• PROBLEM
Please retype, unchanged, each line from the top of the material below through the line where "handler is a" appears.

------------------------

(* ===== verification/Driver.v ===== *)
(** * The driver core (internal/driver/driver.go, toStatus and claim)

    The state every CSI service runs over: the hot-swappable registry and
    dispatcher, the in-flight claims, and the world the backends act on.  A
    handler is a computation over that state that answers or fails with a gRPC
    status.  The CSI messages are those fields of the CSI protocol the driver
    reads and writes. *)
From S2P Require Import Prelude GoStrings GoErrors VolumeID Dispatch Metrics Backend Inflight.

(** ** CSI messages *)
Module csi.

(** [VolumeCapability]: its access mode and its access type. *)
Inductive AccessMode :=
  | UNKNOWN
  | SINGLE_NODE_WRITER
  | SINGLE_NODE_READER_ONLY
  | MULTI_NODE_READER_ONLY
  | MULTI_NODE_SINGLE_WRITER
  | MULTI_NODE_MULTI_WRITER
  | SINGLE_NODE_SINGLE_WRITER
  | SINGLE_NODE_MULTI_WRITER.
#[global] Instance AccessMode_eq_dec : EqDecision AccessMode.
Proof. solve_decision. Defined.
Inductive AccessType :=
  | AccessUnset
  | AccessBlock
  | AccessMount (fsType : string) (mountFlags : list string).
Record VolumeCapability := mkVolumeCapability { Mode_ : AccessMode; Access : AccessType }.
Definition is_block (c : VolumeCapability) : bool :=
  match Access c with AccessBlock => true | _ => false end.
(** [c.GetBlock() != nil] on a capability that may be nil. *)
Definition opt_block (c : option VolumeCapability) : bool :=
  match c with Some c => is_block c | None => false end.

(** [VolumeContentSource]. *)
Inductive VolumeContentSource :=
  | SourceUnset
  | SourceSnapshot (snapshotId : string)
  | SourceVolume (volumeId : string).

(** [Topology]: its segments.  [TopologyRequirement]. *)
Definition Topology : Type := strmap.
Record TopologyRequirement := mkTopologyRequirement { Requisite : list Topology; Preferred : list Topology }.

Record CreateVolumeRequest := mkCreateVolumeRequest {
  cvr_Name : string;
  cvr_RequiredBytes : Z;                           (* 0 when there is no range *)
  cvr_VolumeCapabilities : list VolumeCapability;
  cvr_Parameters : strmap;
  cvr_Secrets : strmap;
  cvr_ContentSource : option VolumeContentSource;
  cvr_Accessibility : option TopologyRequirement;
  cvr_MutableParameters : strmap;
}.
Record Volume := mkVolume {
  VolumeId : string;
  CapacityBytes : Z;
  VolumeContext : strmap;
  ContentSource : option VolumeContentSource;
  AccessibleTopology : list Topology;
}.
Record Snapshot := mkSnapshot {
  SnapshotId : string;
  SourceVolumeId : string;
  SizeBytes : Z;
  CreationTime : Z;
  ReadyToUse : bool;
}.
End csi.

(** ** The driver *)

Record Mode := mkMode { Controller : bool; Node : bool }.

(** [backends]: the pair a reload swaps. *)
Record backends (T : Type) := mkBackends { registry : backend.Registry T; disp : Dispatcher }.
Arguments mkBackends {T} _ _.
Arguments registry {T} _.
Arguments disp {T} _.

(** [Driver], with the world its backends act on. *)
Record Driver (T : Type) := mkDriver {
  d_name : string;
  d_version : string;
  d_nodeID : string;
  d_zone : string;
  d_crushLocation : string;
  d_mode : Mode;
  d_maxVolumes : Z;
  d_state : backends T;
  d_ops : inflight;
  d_world : World T;
}.
Arguments mkDriver {T} _ _ _ _ _ _ _ _ _ _.
Arguments d_name {T} _.
Arguments d_version {T} _.
Arguments d_nodeID {T} _.
Arguments d_zone {T} _.
Arguments d_crushLocation {T} _.
Arguments d_mode {T} _.
Arguments d_maxVolumes {T} _.
Arguments d_state {T} _.
Arguments d_ops {T} _.
Arguments d_world {T} _.

Definition DriverName : string := "csi.bard.io".

(** [Options] and [New]. *)
Record Options (T : Type) := mkOptions {
  o_Version : string;
  o_NodeID : string;
  o_Zone : string;
  o_CrushLocation : string;
  o_Mode : Mode;
  o_Registry : backend.Registry T;
  o_Dispatch : Dispatcher;
  o_MaxVolumes : Z;
}.
Arguments o_Version {T} _.
Arguments o_NodeID {T} _.
Arguments o_Zone {T} _.
Arguments o_CrushLocation {T} _.
Arguments o_Mode {T} _.
Arguments o_Registry {T} _.
Arguments o_Dispatch {T} _.
Arguments o_MaxVolumes {T} _.
Definition NewDriver {T} (o : Options T) (w : World T) : Driver T :=
  mkDriver DriverName (o_Version o) (o_NodeID o) (o_Zone o) (o_CrushLocation o) (o_Mode o)
    (o_MaxVolumes o) (mkBackends (o_Registry o) (o_Dispatch o)) newInflight w.

Definition set_state {T} (b : backends T) (d : Driver T) : Driver T :=
  mkDriver (d_name d) (d_version d) (d_nodeID d) (d_zone d) (d_crushLocation d) (d_mode d) (d_maxVolumes d)
    b (d_ops d) (d_world d).
Definition set_ops {T} (o : inflight) (d : Driver T) : Driver T :=
  mkDriver (d_name d) (d_version d) (d_nodeID d) (d_zone d) (d_crushLocation d) (d_mode d) (d_maxVolumes d)
    (d_state d) o (d_world d).
Definition set_world {T} (w : World T) (d : Driver T) : Driver T :=
  mkDriver (d_name d) (d_version d) (d_nodeID d) (d_zone d) (d_crushLocation d) (d_mode d) (d_maxVolumes d)
    (d_state d) (d_ops d) w.

(** [SetBackends], [snapshot]. *)
Definition SetBackends {T} (r : backend.Registry T) (dp : Dispatcher) (d : Driver T) : Driver T :=
  set_state (mkBackends r dp) d.
Abbreviation snapshot := d_state.

(** [toStatus]. *)
Definition toStatus_code (err : error) : codes.Code :=
  if errors_Is err ErrAlreadyExists then codes.AlreadyExists
  else if errors_Is err ErrNotFound then codes.NotFound
  else if errors_Is err ErrInvalidArgument then codes.InvalidArgument
  else if errors_Is err ErrUnsupported then codes.Unimplemented
  else codes.Internal.
Definition toStatus (op : string) (err : error) : status := mkStatus (toStatus_code err) (op +:+ ": %v").

Definition invalid (fmt : string) : status := mkStatus codes.InvalidArgument fmt.
Definition not_found (fmt : string) : status := mkStatus codes.NotFound fmt.
Definition unimplemented (fmt : string) : status := mkStatus codes.Unimplemented fmt.

Section handlers.
  Context {T : Type}.
  Implicit Types d : Driver T.

(** A handler, and a backend call from one: on the world, its error mapped. *)
Definition Handler (A : Type) : Type := M (Driver T) status A.
Definition on_world {A} (m : M (World T) error A) : M (Driver T) error A := λ d,
  let '(w', r) := m (d_world d) in (set_world w' d, r).
Definition call_backend {A} (op : string) (m : M (World T) error A) : Handler A :=
  run_err (toStatus op) (on_world m).
Definition update_metrics (f : collector → collector) : Handler unit :=
  modify (λ d, set_world (mkWorld (f (w_metrics (d_world d))) (w_env (d_world d))) d).

(** [claim] with its deferred release: the body runs with the key claimed, and
    the key is released when it returns, whatever it returns. *)
Definition with_claim {A} (kind key : string) (body : Handler A) : Handler A := λ d,
  let k := claim_key kind key in
  match tryLock (d_ops d) k with
  | (false, _) => (d, Err aborted)
  | (true, ops) =>
      let '(d', r) := body (set_ops ops d) in
      (set_ops (unlock (d_ops d') k) d', r)
  end.

(** [registry.Get] with the status the caller gives its failure. *)
Definition get_from (bk : backends T) (on_err : status) (bt : string) : Handler (backend.Backend T) :=
  lift (map_err (λ _, on_err) (backend.Get (registry bk) bt)).
Definition get_backend (on_err : status) (bt : string) : Handler (backend.Backend T) :=
  bk ← gets snapshot;
  get_from bk on_err bt.
Definition parse_id (on_err : status) (id : string) : Handler Handle :=
  lift (map_err (λ _, on_err) (Parse id)).
Definition required (s : string) (msg : string) : Handler unit :=
  guard_ (negb (bool_decide (s = ""))) (invalid msg).
End handlers.
Arguments Handler : clear implicits.

(** ** What a handler leaves alone

    [frame d d']: the driver's configuration and its claims are as before; only
    the world may have changed. *)
Definition frame {T} (d d' : Driver T) : Prop :=
  ∃ w, d' = set_world w d.

Section frames.
  Context {T : Type}.
  Implicit Types d : Driver T.

Definition Frames {A} (m : Handler T A) : Prop := ∀ d, frame d (m d).1.

Lemma set_world_id d : set_world (d_world d) d = d.
Proof. by destruct d. Qed.
Lemma frame_refl d : frame d d.
Proof. exists (d_world d). by rewrite set_world_id. Qed.
Lemma frame_trans d1 d2 d3 : frame d1 d2 → frame d2 d3 → frame d1 d3.
Proof. intros [w1 ->] [w2 ->]. by exists w2. Qed.
Lemma frame_ops d d' : frame d d' → d_ops d' = d_ops d.
Proof. by intros [w ->]. Qed.
Lemma frame_state d d' : frame d d' → d_state d' = d_state d.
Proof. by intros [w ->]. Qed.

Lemma Frames_ret {A} (a : A) : Frames (mret a).
Proof. intros d. apply frame_refl. Qed.
Lemma Frames_fail {A} e : Frames (fail e : Handler T A).
Proof. intros d. apply frame_refl. Qed.
Lemma Frames_lift {A} (r : res status A) : Frames (lift r).
Proof. intros d. apply frame_refl. Qed.
Lemma Frames_gets {A} (f : Driver T → A) : Frames (gets f).
Proof. intros d. apply frame_refl. Qed.
Lemma Frames_guard b e : Frames (guard_ b e).
Proof. intros d. apply frame_refl. Qed.
Lemma Frames_required s msg : Frames (required s msg).
Proof. intros d. apply frame_refl. Qed.
Lemma Frames_parse e id : Frames (parse_id e id).
Proof. intros d. apply frame_refl. Qed.
Lemma Frames_get_from bk e bt : Frames (get_from bk e bt).
Proof. intros d. apply frame_refl. Qed.
Lemma Frames_get e bt : Frames (get_backend e bt).
Proof. intros d. apply frame_refl. Qed.
Lemma Frames_update f : Frames (update_metrics f).
Proof. intros d. by eexists. Qed.
Lemma Frames_bind {A B} (m : Handler T A) (f : A → Handler T B) :
  Frames m → (∀ a, Frames (f a)) → Frames (m ≫= f).
Proof.
  intros Hm Hf d. unfold mbind, M_bind. specialize (Hm d). destruct (m d) as [d' [a|e]]; [|done].
  eapply frame_trans; [done|apply Hf].
Qed.
Lemma Frames_on_world {A} (m : M (World T) error A) d : frame d (on_world m d).1.
Proof. unfold on_world. destruct (m (d_world d)) as [w' r]. by exists w'. Qed.
Lemma Frames_call {A} op (m : M (World T) error A) : Frames (call_backend op m).
Proof.
  intros d. unfold call_backend, run_err. pose proof (Frames_on_world m d) as Hf.
  by destruct (on_world m d) as [d' r].
Qed.
Lemma Frames_catch {A B} (m : M (World T) error A) (h : res error A → Handler T B) :
  (∀ r, Frames (h r)) → Frames (catch (on_world m) h).
Proof.
  intros Hh d. unfold catch. pose proof (Frames_on_world m d) as Hf.
  destruct (on_world m d) as [d' r]. eapply frame_trans; [done|apply Hh].
Qed.
Lemma Frames_finally {A B} (m : Handler T A) (h : res status A → Handler T B) :
  Frames m → (∀ r, Frames (h r)) → Frames (catch m h).
Proof.
  intros Hm Hh d. unfold catch. specialize (Hm d).
  destruct (m d) as [d' r]. eapply frame_trans; [done|apply Hh].
Qed.

(** A claim is released on every path: the claims end as they began. *)
Lemma Frames_claim {A} kind key (body : Handler T A) : Frames body → Frames (with_claim kind key body).
Proof.
  intros Hb d. unfold with_claim. destruct (tryLock (d_ops d) _) as [[] ops] eqn:Hl; [|apply frame_refl].
  destruct (Hb (set_ops ops d)) as [w Hw]. destruct (body (set_ops ops d)) as [d' r]. simpl in *. subst.
  exists w. simpl. rewrite (unlock_tryLock _ _ _ Hl). by destruct d.
Qed.

(** A claimed key refuses the call before anything is done. *)
Lemma with_claim_busy {A} kind key (body : Handler T A) d :
  claim_key kind key ∈ d_ops d → with_claim kind key body d = (d, Err aborted).
Proof. intros Hk. unfold with_claim, tryLock. by rewrite bool_decide_eq_true_2. Qed.

(** Running the body with the key claimed, seen from outside. *)
Lemma with_claim_free {A} kind key (body : Handler T A) d :
  claim_key kind key ∉ d_ops d → Frames body →
  let '(d1, r) := body (set_ops ({[claim_key kind key]} ∪ d_ops d) d) in
  with_claim kind key body d = (set_world (d_world d1) d, r).
Proof.
  intros Hk Hb. assert (tryLock (d_ops d) (claim_key kind key) = (true, {[claim_key kind key]} ∪ d_ops d)) as Hl.
  { unfold tryLock. by rewrite bool_decide_eq_false_2. }
  unfold with_claim. rewrite Hl. destruct (Hb (set_ops ({[claim_key kind key]} ∪ d_ops d) d)) as [w Hw].
  destruct (body _) as [d1 r]. simpl in *. subst. simpl.
  rewrite (unlock_tryLock _ _ _ Hl). by destruct d.
Qed.

Lemma with_claim_inv {A} kind key (body : Handler T A) d d' r :
  Frames body → with_claim kind key body d = (d', r) →
  (claim_key kind key ∈ d_ops d ∧ d' = d ∧ r = Err aborted) ∨
  (¬ (claim_key kind key ∈ d_ops d) ∧
   ∃ d1, body (set_ops ({[claim_key kind key]} ∪ d_ops d) d) = (d1, r) ∧ d' = set_world (d_world d1) d).
Proof.
  intros Hb Hc. destruct (decide (claim_key kind key ∈ d_ops d)) as [Hk|Hk].
  - rewrite with_claim_busy in Hc by done. left. by simplify_eq.
  - right. split; [done|]. pose proof (with_claim_free kind key body d Hk Hb) as Hf.
    destruct (body _) as [d1 r1] eqn:Hd1. rewrite Hf in Hc. simplify_eq. by exists d1.
Qed.
End frames.

(** A driver whose registry keeps its promises and whose dispatcher was built from
    the configuration [cfg]. *)
Definition DriverOk {T} `{MapIter} (cfg : DispatchConfig) (d : Driver T) : Prop :=
  backend.RegistryOk (registry (d_state d)) ∧ New cfg = Ok (disp (d_state d)).

#[export] Hint Resolve Frames_ret Frames_fail Frames_lift Frames_gets Frames_guard Frames_required
  Frames_parse Frames_get_from Frames_get Frames_update Frames_bind Frames_call Frames_claim : bard.
(** [frames] follows a handler to its leaves. *)
Ltac frames :=
  repeat first
    [ apply Frames_claim | apply Frames_bind; intros | apply Frames_ret | apply Frames_fail
    | apply Frames_lift | apply Frames_gets | apply Frames_guard | apply Frames_required
    | apply Frames_parse | apply Frames_get_from | apply Frames_get | apply Frames_update | apply Frames_call
    | apply Frames_catch; intros | apply Frames_finally; intros
    | progress cbv zeta
    | match goal with |- Frames (match ?x with _ => _ end) => destruct x end
    | match goal with |- Frames (let '(_, _) := ?x in _) => destruct x end ].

------------------------

• RESPONSE
(* ===== verification/Driver.v ===== *)
(** * The driver core (internal/driver/driver.go, toStatus and claim)

    The state every CSI service runs over: the hot-swappable registry and
    dispatcher, the in-flight claims, and the world the backends act on.  A
    handler is a computation over that state that answers or fails with a gRPC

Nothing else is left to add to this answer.